Por José Jaime Ruiz

@ruizjosejaime

En Nuevo León es inminente el cambio de dirigencia del Partido Revolucionario Institucional. Sumido en las preferencias electorales en el tercer lugar, el PRI tiene que reinventarse o agonizar en el intento. Dos personajes disputan el liderazgo: Rogelio Cerda, quien ha sido titular federal de la Profeco, y el actual alcalde del municipio de Juárez, Heriberto Treviño.

Ayer en la clase política y algunos medios de comunicación circularon dos fotografías representativas. En una se ve en el restaurante El Gran Invernadero a Rogelio Cerda acompañado de los exgobernadores Sócrates Rizzo, Benjamín Clariond y José Natividad González Parás (Jorge Treviño no asistió por recomendación médica), también estuvieron Felipe Enríquez y Héctor Gutiérrez de la Garza, quien aspira a ser candidato a la alcaldía de Monterrey. Cerda y Enríquez son visibles promotores de la precandidatura del exsecretario de Economía, Ildefonso Guajardo.
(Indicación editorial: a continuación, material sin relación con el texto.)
Lemma shield_http_Error msg code : keeps_shield (http_Error (T := response) msg code).
Proof.
  intros s [Hh Hs]. unfold http_Error, mbind at 1, M_bind, modify. simpl.
  set (s1 := with_rs_header _ s). assert (shielded s1) as H1 by (split; [by apply armed_error|done]).
  unfold mbind, M_bind. pose proof (shield_WriteHeader code s1 H1) as H2.
  destruct (response_WriteHeader code s1) as [[[]|] s2]; [|done].
  pose proof (shield_Write (msg +:+ newline) s2 H2) as H3.
  by destruct (response_Write _ s2) as [[]].
Qed.

Lemma guards_Hijack : keeps guards Hijack.
Proof.
  unfold Hijack. guard_steps. apply keeps_on_rw. intros s [Hh Hs]. unfold response_Hijack. case_if; by split.
Qed.

Lemma guards_copy_chunks chunks : keeps guards (copy_chunks chunks).
Proof. induction chunks as [|c rest IH]; cbn [copy_chunks]; guard_steps. Qed.

#[export] Hint Resolve guards_http_Error shield_http_Error guards_Hijack guards_copy_chunks : shield.

(** An exchange without informational responses leaves the headers on. *)
Lemma guards_forward in_server x : x_early x = [] -> keeps guards (forward in_server x).
Proof. intros He. unfold forward, ErrorHandler. rewrite He. cbn [forward_early]. guard_steps. Qed.

Section Chain.
Context `{UnicodeTables, JwtLib, RateLib, RedisLib, Env, JsonLib, SortLib}.
Context (os_readings : Z -> Readings) (dashboard_page : string)
  (rand_Read : option (list Z)) (metricsHandler : M World unit).

(** ** Steps on the world *)

Definition guarded (w w' : World) : Prop := guards (w_rec w) (w_rec w').
#[local] Instance guarded_pre : PreOrder guarded.
Proof. split; [intros w Hw; exact Hw|]. intros w1 w2 w3 H1' H2' Hw. by apply H2', H1'. Qed.

Lemma guarded_on_rec {A} (m : M responseRecorder A) : keeps guards m -> keeps guarded (on_rec m).
Proof. intros Hm w. unfold on_rec. specialize (Hm (w_rec w)). by destruct (m (w_rec w)). Qed.

Lemma guarded_on_response {A} (m : M response A) : keeps_shield m -> keeps guarded (on_response m).
Proof. intros Hm. by apply guarded_on_rec, keeps_on_rw. Qed.

Lemma guarded_modify f : (forall w, w_rec (f w) = w_rec w) -> keeps guarded (modify f).
Proof. intros Hf w. unfold guarded, modify. simpl. by rewrite Hf. Qed.

Lemma guarded_deferring {A} f (m : M World A) :
  keeps guarded m -> (forall w, w_rec (f w) = w_rec w) -> keeps guarded (deferring f m).
Proof. intros Hm Hf. apply keeps_deferring; [typeclasses eauto|done|]. intros w. unfold guarded. by rewrite Hf. Qed.

Lemma guarded_Now : keeps guarded Now.
Proof. by intros w Hw. Qed.

Lemma guarded_set_response_header k v : harmless k v = true -> keeps guarded (set_response_header k v).
Proof. intros Hk. apply guarded_on_response, shield_set. intros h. by apply armed_Set. Qed.

Lemma guarded_reqLog c level msg kvs : keeps guarded (reqLog c level msg kvs).
Proof. by apply guarded_modify. Qed.

Lemma guarded_on_span c calls : keeps guarded (on_span c calls).
Proof. apply guarded_modify. intros w. by case_if. Qed.

Lemma guarded_WithLabelValues d values : keeps guarded (WithLabelValues d values).
Proof. unfold WithLabelValues. repeat case_if; first [apply keeps_ret|apply keeps_panic]; typeclasses eauto. Qed.

#[local] Hint Resolve guarded_on_rec guarded_on_response guarded_Now guarded_set_response_header
  guarded_reqLog guarded_on_span guarded_WithLabelValues : shield.

Ltac chain_step :=
  lazymatch goal with
  | |- forall _, _ => intro
  | |- keeps _ (_ ≫= _) => apply keeps_bind; [typeclasses eauto| |]
  | |- keeps _ (deferring _ _) => apply guarded_deferring; [|intro; unfold finish_span; try case_if; done]
  | |- keeps _ (deferring_call _ _) => apply keeps_deferring_call; [typeclasses eauto| |]
  | |- keeps _ (modify _) => apply guarded_modify; intro; try case_if; done
  | |- keeps _ (mret _) => apply keeps_ret; typeclasses eauto
  | |- keeps _ (gets _) => apply keeps_gets; typeclasses eauto
  | |- keeps _ (lift_outcome _) => apply keeps_lift; typeclasses eauto
  | |- keeps _ (panic _) => apply keeps_panic; typeclasses eauto
  | |- keeps _ (match ?x with _ => _ end) => destruct x eqn:?
  | |- _ => solve [eauto with shield]
  end.
Ltac chain_steps := repeat chain_step.

Lemma guarded_list_handler add word : keeps guarded (list_handler add word).
Proof. unfold list_handler, write_json, encode_json. chain_steps. Qed.

Lemma guarded_monitor : keeps guarded (systemMonitorHandler os_readings dashboard_page).
Proof.
  unfold systemMonitorHandler, encode_json. chain_steps.
  intros w. unfold on_system. destruct (getSystemMetrics _ _ _). exact id.
Qed.

Lemma guarded_NextPeer_of pool ip : keeps guarded (NextPeer_of pool ip).
Proof. unfold NextPeer_of. chain_steps. Qed.

Lemma guarded_breaker_Call fn : keeps guarded fn -> keeps guarded (breaker_Call fn).
Proof. intros Hf. unfold breaker_Call, Call. chain_steps. Qed.

Lemma guarded_reject msg code status : keeps guarded (reject msg code status).
Proof. unfold reject, count. chain_steps. Qed.

Lemma guarded_serve_cached c : keeps guarded (serve_cached c).
Proof. unfold serve_cached, count. chain_steps. Qed.

#[local] Hint Resolve guarded_list_handler guarded_monitor guarded_NextPeer_of guarded_breaker_Call
  guarded_reject guarded_serve_cached : shield.

(** Upstreams that send no informational response. *)
Hypothesis no_early : forall n out timeout, x_early (env_upstream n out timeout) = [].

Lemma guarded_attempt backend timeout ip : keeps guarded (attempt backend timeout ip).
Proof.
  unfold attempt, forward_attempt, proxy_ServeHTTP, ErrorHandler. chain_steps.
  by apply guarded_on_rec, guards_forward.
Qed.
#[local] Hint Resolve guarded_attempt : shield.

Lemma guarded_retry m ip timeout left n backend e : keeps guarded (retry m ip timeout left n backend e).
Proof.
  revert n backend e. induction left as [|left IH]; intros n backend e; cbn [retry];
    unfold exhausted, completed, cut_off, choose_next, tag_error, Since, count, Sleep; chain_steps.
Qed.
#[local] Hint Resolve guarded_retry : shield.

Lemma guarded_ServeHTTP : keeps guarded ServeHTTP.
Proof.
  unfold ServeHTTP, observe_duration, Since, start_span, serve_body, refuse, tag_error, ddos_blocked,
    ddos_record, limiter_allow, serve_matched, proxy_request.
  chain_steps; intros w; [unfold record_dash; destruct (stats_RecordRequest _)|]; exact id.
Qed.

(** The metrics handler of the Prometheus client sets the headers of its own
    response and leaves the others. *)
Hypothesis metrics_harmless : keeps guarded metricsHandler.

Lemma guarded_mux : keeps guarded (mux os_readings dashboard_page metricsHandler).
Proof.
  unfold mux, bad_asterisk, redirect, whitelistHandler, blacklistHandler, healthHandler, statsHandler, loginHandler,
    write_json, encode_json. pose proof guarded_ServeHTTP. chain_steps.
Qed.

(** After the first middleware the headers are on. *)
Lemma SecurityHeadersMiddleware_shields (next : M World unit) w :
  rs_wroteHeader (rr_ResponseWriter (w_rec w)) = false ->
  exists w1, SecurityHeadersMiddleware next w = next w1 /\ shielded (rr_ResponseWriter (w_rec w1)).
Proof.
  intros Hf. eexists. split; [reflexivity|]. split; [|simpl; congruence].
  repeat constructor; cbn -[header_Get header_Set]; rewrite ?header_Get_Set; vm_compute; reflexivity.
Qed.

Lemma guarded_RequestID next : keeps guarded next -> keeps guarded (RequestIDMiddleware rand_Read next).
Proof. intros Hn. unfold RequestIDMiddleware, generateRequestID. chain_steps. Qed.

(** C35: every response has the six security headers, whichever endpoint, error
    path or upstream produced it, also when the handler panics, as long as no
    upstream sends an informational response: the values set by the middleware
    come first, before any the upstream adds under the same name. *)
Theorem security_headers_on_every_response w :
  rs_wroteHeader (rr_ResponseWriter (w_rec w)) = false ->
  armed (final_headers (rr_ResponseWriter
    (w_rec (handler os_readings dashboard_page rand_Read metricsHandler w).2))).
Proof.
  intros Hf. unfold handler.
  destruct (SecurityHeadersMiddleware_shields
    (RequestIDMiddleware rand_Read (mux os_readings dashboard_page metricsHandler)) w Hf) as (w1 & -> & Hs).
  pose proof (guarded_RequestID _ guarded_mux w1 Hs) as [Hh Hw].
  unfold final_headers. case_match; auto.
Qed.
End Chain.
(** An attempt on an idle backend leaves the core as it was. *)
Lemma attempt_core p timeout ip w b :
  sr_heap (gw_router (w_gw w)) !! p = Some b -> b_Connections b = 0 ->
  core (attempt p timeout ip w).2 = core w /\
  match (attempt p timeout ip w).1 with Panic why => allowed why | _ => True end.
Proof.
  intros Hb Hc. unfold attempt, deferring, mbind, M_bind, modify. simpl.
  set (w1 := on_metrics (on_stats (add_active 1)) _).
  pose proof (forward_attempt_shared p timeout ip w1) as Hs.
  pose proof (forward_attempt_calm p timeout ip w1) as Hcalm.
  assert (is_Some (sr_heap (gw_router (w_gw w1)) !! p)) as Hsome.
  { simpl. rewrite on_backend_lookup, Hb. case_decide; simpl; eauto. }
  destruct (forward_attempt p timeout ip w1) as [o w2]. simpl in *. unfold same, shared in Hs.
  injection Hs as Hg Hm. split; [|destruct o; [done|by apply Hcalm]].
  unfold core, history. simpl. rewrite Hg, Hm. simpl. rewrite (idle_roundtrip p _ b) by done.
  by destruct (gw_router (w_gw w)).
Qed.

(** ** The breaker and the retries *)

Lemma cb_admit_ok cb now cb' : cb_ok cb -> cb_admit cb now = Some cb' ->
  cb_ok cb' /\ cb_maxFailures cb' = cb_maxFailures cb.
Proof.
  unfold cb_ok, cb_admit. intros [Hf Hs]. destruct (cb_state_ cb) eqn:E; [|case_if; [|done]|]; intros [= <-];
    rewrite ?E; simpl; split_and!; try done; lia.
Qed.

Lemma gateway_ok_breaker n k w w' cb :
  gateway_ok n k w -> cb_ok cb -> cb_maxFailures cb <= int64_max ->
  core w' = (gw_router (w_gw w), gw_rateLimiter (w_gw w), cb, history w) ->
  gateway_ok n k w'.
Proof.
  intros [H1 H2 H3 H4 H5 H6 H7] Hcb Hmax E. apply core_inv in E as (Er & El & Ec & Ed).
  constructor; rewrite ?Er, ?El, ?Ec, ?Ed; done.
Qed.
En el municipio de Apodaca se celebró otra reunión donde lo destacado fue la presencia del exgobernador Rodrigo Medina de la Cruz en casa del exalcalde Raymundo Flores. Ahí se arropó a Heriberto Treviño. Esta foto no consigna la asistencia del actual alcalde priista, César Garza Villarreal, y de su secretario del ayuntamiento, Héctor Morales, quienes se fueron antes de la gráfica.

A Rogelio Cerda no le alcanzará el espaldarazo fotográfico de los exgobernadores. Heriberto Treviño también se ha reunido o conversado telefónicamente con Rizzo y González Parás. La fotografía de Treviño con Rodrigo Medina fue un error, Medina sigue siendo impresentable en Monterrey. Treviño se reúne regularmente con priistas, aunque esas fotos no trasciendan mediáticamente.

La situación en el PRI de Nuevo León se tensó. No existirá eso que denominan “unidad”. El PRI será tomado por asalto por el actual alcalde de Monterrey, Adrián de la Garza, y por el líder de la fracción tricolor en el congreso local, Francisco Cienfuegos. Ellos han convencido a Alejandro Moreno Cárdenas de la viabilidad de su proyecto manteniendo Monterrey para el PRI (Cienfuegos) y obteniendo de nuevo la gubernatura (De la Garza). También han penetrado estructuralmente al partido y su militancia y tienen la posibilidad de alianzas con otros partidos, incluyendo, no exagero, el PAN.

La candidatura priista al gobierno de Nuevo León se le está complicando a Ildefonso Guajardo. O se pone a trabajar a nivel de cancha o perece políticamente. Nadie le pedirá que llegue como el salvador de Nuevo León, si es que acaso piensa eso.